The simplest and most common tile art is right under your feet, the grid. In shaders, the grid is also the starting place for a lot of types of patterns. For example, in this week's demo!
While it's not visible, I create a hidden grid and draw a bunch of quarter circles in each of the cells. Because I'm doing this for every cell, the circles are bound to connect and create a swirly pattern.
Getting started
- Hexagon Grid Tiling explained
- Rose Patterns by Coding train
- Gorgeous handmade Geometric design for beginners!
- Islamic start patterns part1
- Islamic star patterns Part2
Square and triangle grids
This is how you make the most basic grid in a shader:
vec2 grid = uv * 10.;
vec2 gridFract = fract(grid);
The UVs have a 0-1 range. If we want 10 cells, we multiply by 10.
- gridFract(fract) - Taking the decimal(fract) part of the number gives individual grid cells with gradients from 0 to 1. This is what we use to create our tiling pattern.
The grid in this demo is based on Equilateral Triangles, but you can also make grids out of Right Triangles by splitting squares.
Rotating Grids
In this demo, all the cells share the same line pattern. However, some of them are handpicked and rotated depending on the cell index:
vec2 gridIndex = floor(grid);
float rotation = gridIndex.x * HALF_PI;
uv = rot2(angle) * uv;
gridIndex - This makes all the pixels within each cell share the same value/index 1,2,3...
rotation - As the index gets bigger, the cell is rotated more and more.
uv - Apply the rotation to the UVs. Since each cell had a different rotation value, the resulting UV is going to have the cells rotated individually.
Hexagon Grid
The inner workings of hexagon tiling are a bit complicated. The Art of Code has an amazing step-by-step video explaining it. But the functions work like any other grid functions:
vec2 hexUV = hexCoord(uv * 10.).xy;
float dist = hexDist(hexUV) ;
- hexCoord - transforms our UVs into hexagon UVs.
- hexDist - Gives us the to the center of the hexagon cell.
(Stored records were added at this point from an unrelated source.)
Lemma recovery_reproduces_state_witness : exists s c,
  produced Ex.genesis RecoveryEx.anchor Ex.config s c /\ st_block_height s = 1 /\
  recover_tip c Ex.genesis (cfg_fee_params Ex.config) (cfg_fee_dist Ex.config)
    (cfg_validator_pool Ex.config) =
    Ok (mkReplayResult s (expected_prev_hash c) (st_block_height s) (state_root s)) /\
  chain_height c = st_block_height s.
Proof.
  destruct RecoveryEx.first_block as (s' & pool' & exe & c' & m & Hrun & Happ & Hh).
  assert (produced Ex.genesis RecoveryEx.anchor Ex.config s' c') as Hp.
  { unfold Ex.block_run in Hrun.
    refine (produced_block _ _ _ Ex.genesis (ChainStore_new RecoveryEx.anchor) Ex.pool Ex.ctx s' pool'
      exe c' m (produced_start _ _ _) Ex.pool_wf RecoveryEx.pool_canonical_ok _ Hrun Happ).
    vm_compute. reflexivity. }
  exists s', c'. split; [exact Hp|]. split; [exact Hh|].
  apply (recovery_reproduces_state Ex.genesis RecoveryEx.anchor Ex.config s' c').
  - apply Ex.genesis_inv.
  - reflexivity.
  - apply Ex.config_ok.
  - exact Hp.
  - rewrite Hh. lia.
Defined.

Lemma epoch_block_not_replayable_witness : exists s' pool' exe,
  assemble_block Ex.genesis Ex.pool Ex.ctx RecoveryEx.epoch_config = Ok (s', pool', exe) /\
  match replay_block Ex.fee_params FeeDistributionParams_default [] Ex.genesis (stored_of exe) with
  | Err (ReplayError.StateRootMismatch 1 _ _) => True
  | _ => False
  end /\
  exists s1, s' = process_epoch_transitions viper_pq_1 s1 /\
    (validator_candidates_ordered s1 <> [] ->
     map_Forall (fun _ v => validator_wf v) (rows (st_validators s1)) ->
     replay_block Ex.fee_params FeeDistributionParams_default [] Ex.genesis (stored_of exe) =
       Err (ReplayError.StateRootMismatch 1 (state_root s') (state_root s1)) \/
     collision_in (root_queries s1 ++ root_queries s')).
Proof.
  destruct RecoveryEx.epoch_block as (s' & pool' & exe & Hrun & Hrej).
  exists s', pool', exe. split; [exact Hrun|]. split; [exact Hrej|].
  refine (epoch_block_not_replayable Ex.genesis Ex.pool Ex.ctx RecoveryEx.epoch_config s' pool' exe
    Ex.genesis_inv Ex.pool_wf RecoveryEx.pool_canonical_ok RecoveryEx.epoch_config_ok _ Hrun).
  reflexivity.
Defined.
End recovery_witnesses.

Lemma noncanonical_tx_not_replayable_witness :
  let cbor := RecoveryEx.reordered_cbor in
  exists exe,
  replay_block Ex.fee_params FeeDistributionParams_default [] Ex.genesis (stored_of exe) =
  Err (ReplayError.TxHashMismatch 1 0 (compute_tx_hash [x02]) (compute_tx_hash [x00])).
Proof.
  intros cbor.
  destruct RecoveryEx.reordered_block as (Hd & He & pool & adm & s' & pool' & exe & Hadm & Ha & Hin).
  exists exe.
  refine (noncanonical_tx_not_replayable [x02] Ex.genesis Ex.fee_params pool adm Ex.ctx Ex.config
    s' pool' exe Ex.transfer [x00] Hd He _ Hadm Ha Hin).
  vm_compute. discriminate.
Defined.
(* ===== verification/Round.v ===== *)
(** * Votes and the consensus round: [pqc-consensus/src/{quorum,round}.rs] and the
      vote messages of [pqc-types/src/consensus_msg.rs].

    One [ConsensusRound] is the state machine of one validator at one height.  An
    event handler takes [&mut self] and returns actions; the model returns the new
    state with them. *)

From S2P Require Import Prelude Crypto Types Cbor Payloads Tx FeeMarket Leaves Store StoreInv.
From S2P Require Import ApplyAccounts ApplyValidators Governance Archival ApplyTx Mempool Block.

(** ** [quorum.rs] *)

Definition quorum_size (n : N) : N := 2 * n / 3 + 1.

(** ** [round.rs]: preimages *)

Module VoteStep.
Inductive t : Set := Prevote | Precommit.

Definition as_u8 (s : t) : N := match s with Prevote => 1 | Precommit => 2 end.

Global Instance eq_dec : EqDecision t.
Proof. solve_decision. Defined.
Global Program Instance countable : Countable t :=
  inj_countable as_u8 (fun n => if n =? 1 then Some Prevote else Some Precommit) _.
Next Obligation. by intros []. Qed.
End VoteStep.

Definition NIL_HASH : bytes := replicate 32 x00.
Arguments NIL_HASH : simpl never.
Definition VOTE_DOMAIN_TAG : bytes := bstr "VIPER-VOTE-V1".
Definition PROPOSAL_DOMAIN_TAG : bytes := bstr "VIPER-PROPOSAL-V1".

(** [i32::to_be_bytes]: two's complement. *)
Definition i32_be_bytes (z : Z) : bytes := be_bytes 4 (Z.to_N (z mod 2 ^ 32)).

Section preimages.
Context `{Shake}.

Definition vote_preimage (fork_digest : bytes) (height round : N) (step : VoteStep.t)
    (block_hash : bytes) : bytes :=
  tagged_hash VOTE_DOMAIN_TAG
    (fork_digest ++ be_bytes 8 height ++ be_bytes 4 round ++ [byte_of_N (VoteStep.as_u8 step)]
     ++ block_hash).

Definition proposal_preimage (fork_digest : bytes) (height round : N) (pol_round : Z)
    (block_hash : bytes) : bytes :=
  tagged_hash PROPOSAL_DOMAIN_TAG
    (fork_digest ++ be_bytes 8 height ++ be_bytes 4 round ++ i32_be_bytes pol_round
     ++ block_hash).

(** ** Proposer selection *)

Definition select_proposer (validators : list bytes) (height round : N)
    (randao_accumulator : option bytes) : option bytes :=
  match validators with
  | [] => None
  | _ =>
      match randao_accumulator with
      | Some randao =>
          idx ← select_epoch_proposer validators height randao;
          validators !! N.to_nat idx
      | None =>
          merge_sort bytes_le validators !! N.to_nat ((height + round) mod len validators)
      end
  end.
End preimages.

(** ** The vote store *)

Record ConsensusVote := mkConsensusVote {
  cv_height : N;
  cv_round : N;
  cv_step : VoteStep.t;
  cv_block_hash : bytes;
  cv_validator_address : bytes;
  cv_signature : bytes
}.

Global Instance ConsensusVote_eq_dec : EqDecision ConsensusVote.
Proof. solve_decision. Defined.

(** [VoteKey]: validator, height, round, step. *)
Abbreviation VoteKey := (bytes * N * N * VoteStep.t)%type.

Definition vote_key (v : ConsensusVote) : VoteKey :=
  (cv_validator_address v, cv_height v, cv_round v, cv_step v).

Record RoundEvidence := mkRoundEvidence {
  re_validator_address : bytes;
  re_height : N;
  re_round : N;
  re_step : VoteStep.t;
  re_vote_a : ConsensusVote;
  re_vote_b : ConsensusVote
}.

Record VoteStore := mkVoteStore {
  vs_votes : gmap VoteKey ConsensusVote;
  vs_equivocations : list RoundEvidence
}.

Definition VoteStore_new : VoteStore := mkVoteStore ∅ [].

Definition vote_record (vote : ConsensusVote) (s : VoteStore) : VoteStore * option RoundEvidence :=
  match vs_votes s !! vote_key vote with
  | Some existing =>
      if bool_decide (cv_block_hash existing <> cv_block_hash vote)
         && (bool_decide (cv_block_hash existing <> NIL_HASH)
             || bool_decide (cv_block_hash vote <> NIL_HASH))
      then
        let evidence := mkRoundEvidence (cv_validator_address vote) (cv_height vote)
          (cv_round vote) (cv_step vote) existing vote in
        (mkVoteStore (vs_votes s) (vs_equivocations s ++ [evidence]), Some evidence)
      else (s, None)
  | None => (mkVoteStore (<[vote_key vote := vote]> (vs_votes s)) (vs_equivocations s), None)
  end.

(** [prevotes] and [precommits] for one step. *)
Definition votes_at (s : VoteStore) (height round : N) (step : VoteStep.t) : list ConsensusVote :=
  filter (fun v => cv_height v = height /\ cv_round v = round /\ cv_step v = step)
    (map_to_list (vs_votes s)).*2.

Definition vote_count_for (s : VoteStore) (height round : N) (step : VoteStep.t)
    (block_hash : bytes) : N :=
  len (filter (fun v => cv_block_hash v = block_hash) (votes_at s height round step)).

(** [has_polka] for prevotes, [has_commit_quorum] for precommits. *)
Definition has_quorum_for (s : VoteStore) (height round : N) (step : VoteStep.t)
    (block_hash : bytes) (quorum : N) : bool :=
  negb (bool_decide (block_hash = NIL_HASH))
  && (quorum <=? vote_count_for s height round step block_hash).

Definition has_polka (s : VoteStore) (height round : N) : bytes -> N -> bool :=
  has_quorum_for s height round VoteStep.Prevote.
Definition has_commit_quorum (s : VoteStore) (height round : N) : bytes -> N -> bool :=
  has_quorum_for s height round VoteStep.Precommit.

(** ** The state machine *)

Module RoundPhase.
Inductive t : Set := Propose | Prevote | Precommit | Decided.

Global Instance eq_dec : EqDecision t.
Proof. solve_decision. Defined.
End RoundPhase.

Module RoundAction.
Inductive t : Set :=
  | BroadcastPrevote (block_hash : bytes)
  | BroadcastPrecommit (block_hash : bytes)
  | Commit (block_hash : bytes) (round : N)
  | NextRound.
End RoundAction.

Record ConsensusRound := mkConsensusRound {
  cr_height : N;
  cr_round : N;
  cr_phase : RoundPhase.t;
  cr_validator_count : N;
  cr_locked_block : option bytes;
  cr_locked_round : option N;
  cr_vote_store : VoteStore
}.

Global Instance eta_ConsensusRound : Settable ConsensusRound := fun x =>
  mkConsensusRound (cr_height x) (cr_round x) (cr_phase x) (cr_validator_count x)
    (cr_locked_block x) (cr_locked_round x) (cr_vote_store x).

Definition ConsensusRound_new (height validator_count : N) : ConsensusRound :=
  mkConsensusRound height 0 RoundPhase.Propose validator_count None None VoteStore_new.

Definition cr_quorum (c : ConsensusRound) : N := quorum_size (cr_validator_count c).

Definition on_proposal_received (block_hash : bytes) (c : ConsensusRound)
    : ConsensusRound * list RoundAction.t :=
  if bool_decide (cr_phase c <> RoundPhase.Propose) then (c, [])
  else
    let vote_hash :=
      match cr_locked_block c with
      | Some locked => if bool_decide (locked <> block_hash) then NIL_HASH else block_hash
      | None => block_hash
      end in
    (c <| cr_phase := RoundPhase.Prevote |>, [RoundAction.BroadcastPrevote vote_hash]).

Definition on_propose_timeout (c : ConsensusRound) : ConsensusRound * list RoundAction.t :=
  if bool_decide (cr_phase c <> RoundPhase.Propose) then (c, [])
  else (c <| cr_phase := RoundPhase.Prevote |>, [RoundAction.BroadcastPrevote NIL_HASH]).

(** The guards [on_prevote] and [on_precommit] share. *)
Definition vote_ignored (vote : ConsensusVote) (c : ConsensusRound) : bool :=
  bool_decide (cr_phase c = RoundPhase.Decided)
  || negb (cv_height vote =? cr_height c) || negb (cv_round vote =? cr_round c)
  || bool_decide (cv_block_hash vote = NIL_HASH).

Definition on_prevote (vote : ConsensusVote) (c : ConsensusRound)
    : ConsensusRound * list RoundAction.t :=
  let c := c <| cr_vote_store := (vote_record vote (cr_vote_store c)).1 |> in
  if vote_ignored vote c then (c, [])
  else if bool_decide (cr_phase c = RoundPhase.Prevote)
          && has_polka (cr_vote_store c) (cr_height c) (cr_round c) (cv_block_hash vote)
               (cr_quorum c)
  then (c <| cr_phase := RoundPhase.Precommit |>
          <| cr_locked_block := Some (cv_block_hash vote) |>
          <| cr_locked_round := Some (cr_round c) |>,
        [RoundAction.BroadcastPrecommit (cv_block_hash vote)])
  else (c, []).

Definition on_prevote_timeout (c : ConsensusRound) : ConsensusRound * list RoundAction.t :=
  if bool_decide (cr_phase c <> RoundPhase.Prevote) then (c, [])
  else (c <| cr_phase := RoundPhase.Precommit |>, [RoundAction.BroadcastPrecommit NIL_HASH]).

Definition on_precommit (vote : ConsensusVote) (c : ConsensusRound)
    : ConsensusRound * list RoundAction.t :=
  let c := c <| cr_vote_store := (vote_record vote (cr_vote_store c)).1 |> in
  if vote_ignored vote c then (c, [])
  else if has_commit_quorum (cr_vote_store c) (cr_height c) (cr_round c) (cv_block_hash vote)
            (cr_quorum c)
  then (c <| cr_phase := RoundPhase.Decided |>,
        [RoundAction.Commit (cv_block_hash vote) (cr_round c)])
  else (c, []).

(** [self.round += 1] overflows after round [u32::MAX]. *)
Definition on_precommit_timeout {E} (c : ConsensusRound)
    : outcome E (ConsensusRound * list RoundAction.t) :=
  if bool_decide (cr_phase c = RoundPhase.Decided) then Ok (c, [])
  else
    round ← add_checked u32_max (cr_round c) 1;
    Ok (c <| cr_round := round |> <| cr_phase := RoundPhase.Propose |>, [RoundAction.NextRound]).

Definition is_decided (c : ConsensusRound) : bool :=
  bool_decide (cr_phase c = RoundPhase.Decided).

(** The first round, up to the current one, with a block that has a commit quorum. *)
Definition committed_in_round (c : ConsensusRound) (round : N) : option bytes :=
  head (filter (fun h => has_commit_quorum (cr_vote_store c) (cr_height c) round h (cr_quorum c))
    (cv_block_hash <$> votes_at (cr_vote_store c) (cr_height c) round VoteStep.Precommit)).

Definition committed_block_hash (c : ConsensusRound) : option bytes :=
  if is_decided c
  then head (omap (committed_in_round c) (N.of_nat <$> seq 0 (S (N.to_nat (cr_round c)))))
  else None.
Here's a barebone hexagon grid demo for you to start playing!
Truchet patterns
The idea of Truchet patterns is to make tiles with edges that match up. One of the simplest Truchet patterns is the Smith tiles, where two corners have a semi-circle. When tiled, these corners connect. Then, they can be rotated/flipped to create interweaving patterns.
Truchet patterns become more interesting when you have multiple types of tiles. In The Truchet-Carlson pattern, all the tiles match at the edges. However, in the middle of the tile, they are different from each other which creates a lot of variation.
Voronoi patterns
Even though Voronoi patterns look all irregular, they can be made with good old grids:
vec2 gridPoint = random2d(gridIndex.xy);
float dist = length(uv.xy, gridPoint.xy)
- Create pick a random point for each grid cell.
- For every pixel in the image, loop through all the cells and figure out which cell's point is the nearest:
However, comparing with all the cells might get too expensive to calculate. We can optimize this by only checking the 9 cells that surround the current pixel's cell.
If you think about it, each cell is surrounded by 8 neighbors cells. So, the nearest point has to be between those 9 points (counting itself). See the grid in action in this shadertoy.